## Exercise material
---+---

(* ===== verification/CudaCommands.v ===== *)
(** * What each command of the CUDA adapter does to the array of a buffer

    One lemma per function: the invariant of [MemFacts] holds afterwards for the
    arrays the command leaves. *)
From stdpp Require Import base numbers list gmap relations.
From S2P Require Import Prelude UrUtil FlatMemory CudaMemory CudaMemoryProofs CudaFill.
Import Util.
Local Open Scope Z_scope.

(** ** Commands *)
Module CommandFacts.
Import Mem MemSpec MemFacts FillFacts.

Section facts.
Context `{CudaDriver} (ndev : nat) (user : Z → Prop).
Hypothesis (Hmalloc : ∀ l n, 0 < cu_malloc l n ∧
  ∀ a, in_range (cu_malloc l n) n a = true → ¬ user a ∧ ∀ p k, (p, k) ∈ l → in_range p k a = false).
Hypothesis (Huva : ∀ p, cuMemHostGetDevicePointer p = p).
Abbreviation inv := (inv ndev user).
Abbreviation keeps := (keeps ndev user).
Abbreviation noted := (noted ndev user).

Lemma ticks_throw e : e ≠ UR_RESULT_SUCCESS → ticks (throw e).
Proof. intros He s r s' [= <- <-]. split; [by exists 0%nat|congruence]. Qed.

Lemma noted_iter k σ s0 s h m c q m' : noted σ s0 s h m c q m' → noted σ s0 (Nat.iter k called s) h m c q m'.
Proof. intros Hn. induction k as [|k IH]; [done|]. simpl. by apply noted_called. Qed.

Lemma fill_ok σ s q h m c pat ps off n ev r s' :
  inv s σ → mems s !! h = Some m → σ !! h = Some c → (getDevice q < ndev)%nat → fits off n → off + n ≤ Size m →
  may_write m (getDevice q) off n → 0 < ps < 2 ^ 32 → Z.of_nat (length pat) = ps → n `mod` ps = 0 →
  urEnqueueMemBufferFill q h pat ps off n ev s = (r, s') →
  keeps (<[h := upd c off n (λ i, if ok r then Some (nth (Z.to_nat (i `mod` ps)) pat 0) else None)]> σ) s s'.
Proof.
  intros Hi Hm Hc Hd Hf Hn Hw Hps Hlen Hmod Hr.
  unfold urEnqueueMemBufferFill, mbind at 1, M_bind at 1, get at 1 in Hr. rewrite Hm in Hr.
  step Hr; apply assert_inv in E as [-> Ha]; rewrite (Z.add_comm n off), (u64_fits _ _ Hf) in Ha;
    (replace (off + n <=? Size m) with true in Ha by (symmetry; apply Z.leb_le; lia)); [|done].
  step Hr; eapply (note_ok ndev user) in E as (Hr0 & N & _); try done; try by apply quiet_refl.
  step Hr; eapply (ticks_keeps ndev user _ _) in E as (Q2 & _ & _ & _ & NE);
    try apply ticks_begin; try exact (k_inv (nt_keeps N)).
  2: { destruct (noted_quiet _ _ _ _ _ _ _ _ _ _ _ N Q2) as (m2 & _ & N2). by eapply noted_lost. }
  destruct (noted_quiet _ _ _ _ _ _ _ _ _ _ _ N Q2) as (m2 & _ & N2).
  step Hr; eapply (getPtr_ok ndev user Hmalloc Huva _) in E as [Q3 HP]; try done; try exact (k_inv (nt_keeps N2)).
  2: { destruct (noted_quiet _ _ _ _ _ _ _ _ _ _ _ N2 Q3) as (m3 & _ & N3). by eapply noted_lost. }
  destruct (noted_quiet _ _ _ _ _ _ _ _ _ _ _ N2 Q3) as (m3 & _ & N3).
  destruct HP as [HP (m4 & Hm4 & ->)]. rewrite (nt_lookup N3) in Hm4. injection Hm4 as <-.
  assert (∀ mm k t r0, (∀ i, in_range 0 n i = false → mm (ptr m3 (getDevice q) + off + i) = mem s2 (ptr m3 (getDevice q) + off + i)) →
    ticks t → t (set_mem (λ _, mm) (Nat.iter k called s2)) = (r0, s') →
    keeps (<[h := upd c off n (λ i, if ok r0 then Some (mm (ptr m3 (getDevice q) + off + i)) else None)]> σ) s s') as Hdone.
  { intros mm k t r0 Hout Ht Hr'. destruct (iter_called k s2) as (Em & Ems & _).
    apply (noted_done ndev user σ s (Nat.iter k called s2) h m c q m3 off n mm) in Hr' as [Hk _]; try done.
    - by apply noted_iter.
    - destruct HP as (m5 & ? & ?). exists m5. by rewrite Ems.
    - by destruct Hf.
    - intros x Hx. rewrite Em. replace x with (ptr m3 (getDevice q) + off + (x - (ptr m3 (getDevice q) + off))) by lia.
      apply Hout. ranges. lia. }
  step Hr; eapply fill_bytes_ok in E as (mm & k & -> & NE2 & Hout & Hin); try done; try by destruct Hf as (_ & ? & _).
  - eapply keeps_upd; [by eapply Hdone, Hr; [|apply ticks_finish]|done|]. intros i Hi'. cbv beta. destruct (ok r); [|done].
    f_equal. symmetry. apply Hin; [by destruct a2|done].
  - eapply keeps_upd; [by apply (Hdone mm k (throw e) (inl e)); [|apply ticks_throw; congruence|]|done|done].
Qed.
(** ** Copies *)
Lemma keeps_le σ s s' h m c off n f g :
  keeps (<[h := upd c off n g]> σ) s s' → mems s !! h = Some m →
  (∀ i v, 0 ≤ i < n → f i = Some v → g i = Some v) → keeps (<[h := upd c off n f]> σ) s s'.
Proof.
  intros Hk Hm Hfg. rewrite <-(insert_insert_eq σ h _ (upd c off n g)).
  eapply keeps_weaken; [exact Hk|exact Hm|by rewrite lookup_insert_eq|]. intros i v _. unfold upd.
  destruct (in_range off n i) eqn:E; [|done]. apply in_range_true in E. apply Hfg. lia.
Qed.

Lemma placed_keeps σ s s' h d : keeps σ s s' → placed s h d → placed s' h d.
Proof.
  intros Hk (m & Hm & Hp & Ha). destruct (k_ext Hk h m Hm) as (m' & Hm' & Eh & _ & Ea & _ & Ep).
  exists m'. rewrite Ep, Eh, Ea by done. done.
Qed.

(** With a single device the only copy is current. *)
Lemma single_current s σ h m c : inv s σ → mems s !! h = Some m → σ !! h = Some c → ndev = 1%nat →
  current m 0 = true ∧ sole ndev m 0.
Proof.
  intros Hi Hm Hc Hn. pose proof (inv_co _ _ _ _ Hi h m c Hm Hc) as Hco.
  assert (current m 0 = true) as Hcur.
  { unfold current. destruct (LastQueueWritingToMemObj m) as [q|] eqn:EL; [|by rewrite orb_true_r].
    pose proof (co_queue _ _ _ _ Hco q EL). replace (getDevice q) with 0%nat by lia. by rewrite orb_true_r. }
  split; [done|]. right. split; [done|]. intros d Hd _. lia.
Qed.

(** A sole copy that no queue has written is that of the only device. *)
Lemma sole_last m d : (d < ndev)%nat → sole ndev m d → alias m = true ∨ LastQueueWritingToMemObj m ≠ None ∨ ndev = 1%nat.
Proof.
  intros Hd [?|[_ Hs]]; [by left|]. right. destruct (LastQueueWritingToMemObj m) as [q|] eqn:EL; [by left|right].
  assert (∀ k, current m k = true) as Hcur by (intros k; unfold current; by rewrite EL, orb_true_r).
  destruct (decide (ndev = 1%nat)) as [?|Hn]; [done|]. destruct d as [|d].
  - assert (1%nat = 0%nat) by (apply Hs; [lia|done]). lia.
  - assert (0%nat = S d) by (apply Hs; [lia|done]). lia.
Qed.

Lemma ext_sole m m' d : ext m m' → sole ndev m d → sole ndev m' d.
Proof.
  intros X [?|[Hc Hs]]; [left; by rewrite (ext_alias _ _ X)|right]. rewrite (ext_current _ _ _ X). split; [done|].
  intros d' Hd'. rewrite (ext_current _ _ _ X). by apply Hs.
Qed.
(** Where a pointer from [getDevicePtr] points. *)
Definition points_to (s : state) (root o p : Z) : Prop :=
  ∃ m b, mems s !! root = Some m ∧ base (buffer m) = Some b ∧ p = b + o.
Lemma points_to_quiet σ s s' root o p : quiet σ s s' → points_to s root o p → points_to s' root o p.
Proof.
  intros Hq (m & b & Hm & Hb & ->). destruct (q_handle _ _ _ Hq root m Hm) as (m' & ? & _ & _ & _ & Hbase).
  exists m', b. auto.
Qed.

Lemma getDevicePtr_ok s σ h m root o d offset r s' : inv s σ → mems s !! h = Some m → window s h = Some (root, o) →
  (∀ d', d = Some d' → (d' < getNumDevices)%nat) → 0 ≤ offset ≤ getSize m →
  getDevicePtr (getBuffer h) d offset s = (r, s') →
  quiet σ s s' ∧ returns r ∧ ∀ p, r = inr p → points_to s' root (o + offset) p.
Proof.
  intros Hi Hm Hw Hd Ho Hr. unfold getDevicePtr in Hr.
  match type of Hr with forwarding ?f _ _ _ = _ =>
    destruct (forwarding_ok s σ f h m root o offset Hi Hm Hw Ho) as (mr & Hmr & Hpr & Ho1 & Ho2 & Hf) end.
  rewrite Hf in Hr. clear Hf. unfold parent in Hpr. destruct (buffer mr) as [b|b|p|p o'] eqn:Hb; [| | |done].
  - injection Hr as <- <-. split_and!; [by apply l0_quiet_refl|done|]. intros p [= <-]. eexists _, _. rewrite Hb. by split_and!.
  - apply (discrete_getDevicePtr_ok s σ root mr b) in Hr as (Hq & Hret & Hp); [|done..]. split_and!; try done.
  - injection Hr as <- <-. split_and!; [by apply l0_quiet_refl|done|]. intros q [= <-]. eexists _, _. rewrite Hb. by split_and!.
Qed.

(** ** Commands *)

(** [s'] is [s] with commands appended, or all run, that touch [T] and after which
    the memory will be [mm]. *)
Record pushed (T : Z → Prop) (mm : memory) (s s' : state) : Prop := {
  p_allocations : allocations s' = allocations s;
  p_frees : invalid_frees s' = invalid_frees s;
  p_mems : mems s' = mems s;
  p_next : next_handle s' = next_handle s;
  p_eventual : eventual s' = mm;
  p_busy a : busy s' a → busy s a ∨ T a }.

Lemma pushed_refl T s s' : same s s' → pushed T (eventual s) s s'.
Proof.
  intros (Em & Ea & Ef & Eh & En & Ec). split; try done.
  - unfold eventual. by rewrite Em, Ec.
  - intros a. unfold busy. rewrite Ec. by left.
Qed.
Lemma pushed_push o w ev s : pushed (touches o) (perform o (eventual s)) s (push o w ev s).
Proof. split; try done; [apply eventual_push|]. intros a. apply busy_push. Qed.
Lemma pushed_same_l T mm s s1 s2 : same s s1 → pushed T mm s1 s2 → pushed T mm s s2.
Proof.
  intros (Em & Ea & Ef & Eh & En & Ec) []. split; try congruence. intros a Hb. destruct (p_busy0 a Hb) as [Hb'|]; [left|by right].
  unfold busy in *. by rewrite <-Ec.
Qed.
Lemma pushed_same_r T mm s s1 s2 : same s1 s2 → pushed T mm s s1 → pushed T mm s s2.
Proof.
  intros (Em & Ea & Ef & Eh & En & Ec) []. split; try congruence.
  - unfold eventual in *. by rewrite Em, Ec.
  - intros a Hb. apply p_busy0. unfold busy in *. by rewrite <-Ec.
Qed.
Lemma pushed_trans T mm mm' s s1 s2 : pushed T mm s s1 → pushed T mm' s1 s2 → pushed T mm' s s2.
Proof.
  intros [] []. split; try congruence. intros a Hb. destruct (p_busy1 a Hb) as [Hb'|]; [|by right]. by apply p_busy0.
Qed.
Lemma pushed_run_all T mm s s' : pushed T mm s s' → pushed T mm s (run_all s').
Proof. intros []. split; try done. intros a Hb. by apply not_busy_run_all in Hb. Qed.
Lemma pushed_weaken (T T' : Z → Prop) mm s s' : (∀ a, T a → T' a) → pushed T mm s s' → pushed T' mm s s'.
Proof. intros HT []. split; try done. intros a Hb. destruct (p_busy0 a Hb); auto. Qed.

Lemma same_called s : same s (called s). Proof. done. Qed.
Lemma same_waits l s : same s (set_waits l s). Proof. done. Qed.

Lemma append_cases o w ev s r s' : append o w ev s = (r, s') →
  (r = inr () ∧ s' = push o w ev (called s)) ∨ ∃ e, r = inl (Code e) ∧ s' = called s.
Proof.
  unfold append, mbind, M_bind. destruct (ze s) as [[e|[]] s1] eqn:E; apply ze_cases in E as [-> HE]; intros [= <- <-].
  - right. destruct HE as [|[e' [= ->]]]; [done|]. by exists e'.
  - by left.
Qed.
Lemma synchronize_cases s r s' : zeCommandListHostSynchronize s = (r, s') →
  (r = inr () ∧ s' = run_all (called s)) ∨ ∃ e, r = inl (Code e) ∧ s' = called s.
Proof.
  unfold zeCommandListHostSynchronize, mbind, M_bind. destruct (ze s) as [[e|[]] s1] eqn:E; apply ze_cases in E as [-> HE]; intros [= <- <-].
  - right. destruct HE as [|[e' [= ->]]]; [done|]. by exists e'.
  - by left.
Qed.
Lemma pushed_synchronize T mm s s1 r s' b : pushed T mm s s1 → when b zeCommandListHostSynchronize s1 = (r, s') →
  pushed T mm s s' ∧ returns r.
Proof.
  intros Hp Hr. destruct b; [|by injection Hr as <- <-].
  apply synchronize_cases in Hr as [[-> ->]|(e & -> & ->)]; (split; [|done]).
  - apply pushed_run_all. by apply (pushed_same_r _ _ _ s1).
  - by apply (pushed_same_r _ _ _ s1).
Qed.

Lemma inv_pushed T mm s s' σ σ' : inv s σ → pushed T mm s s' → (∀ a, T a → user a ∨ in_allocations s a) →
  (∀ h, is_Some (arrays σ' !! h) ↔ is_Some (arrays σ !! h)) → maps σ' ⊆ maps σ →
  content_ok (mems s) mm (arrays σ') → inv s' σ'.
Proof.
  intros Hi Hp HT Hd Hm Hc. apply (inv_change s s' σ σ'); try done; try apply Hp.
  - intros a Hb. destruct (p_busy _ _ _ _ Hp a Hb) as [Hb'|]; [by apply (inv_pending _ _ Hi)|by apply HT].
  - by rewrite (p_eventual _ _ _ _ Hp).
Qed.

---+---

## Problem to work on
Could you set down, exactly as written, the lines above between the one holding "Local Open Scope Z_scope." and the one holding "urEnqueueMemBufferFill q h", inclusive, and nothing more?

## Response
Local Open Scope Z_scope.

(** ** Commands *)
Module CommandFacts.
Import Mem MemSpec MemFacts FillFacts.

Section facts.
Context `{CudaDriver} (ndev : nat) (user : Z → Prop).
Hypothesis (Hmalloc : ∀ l n, 0 < cu_malloc l n ∧
  ∀ a, in_range (cu_malloc l n) n a = true → ¬ user a ∧ ∀ p k, (p, k) ∈ l → in_range p k a = false).
Hypothesis (Huva : ∀ p, cuMemHostGetDevicePointer p = p).
Abbreviation inv := (inv ndev user).
Abbreviation keeps := (keeps ndev user).
Abbreviation noted := (noted ndev user).

Lemma ticks_throw e : e ≠ UR_RESULT_SUCCESS → ticks (throw e).
Proof. intros He s r s' [= <- <-]. split; [by exists 0%nat|congruence]. Qed.

Lemma noted_iter k σ s0 s h m c q m' : noted σ s0 s h m c q m' → noted σ s0 (Nat.iter k called s) h m c q m'.
Proof. intros Hn. induction k as [|k IH]; [done|]. simpl. by apply noted_called. Qed.

Lemma fill_ok σ s q h m c pat ps off n ev r s' :
  inv s σ → mems s !! h = Some m → σ !! h = Some c → (getDevice q < ndev)%nat → fits off n → off + n ≤ Size m →
  may_write m (getDevice q) off n → 0 < ps < 2 ^ 32 → Z.of_nat (length pat) = ps → n `mod` ps = 0 →
  urEnqueueMemBufferFill q h pat ps off n ev s = (r, s') →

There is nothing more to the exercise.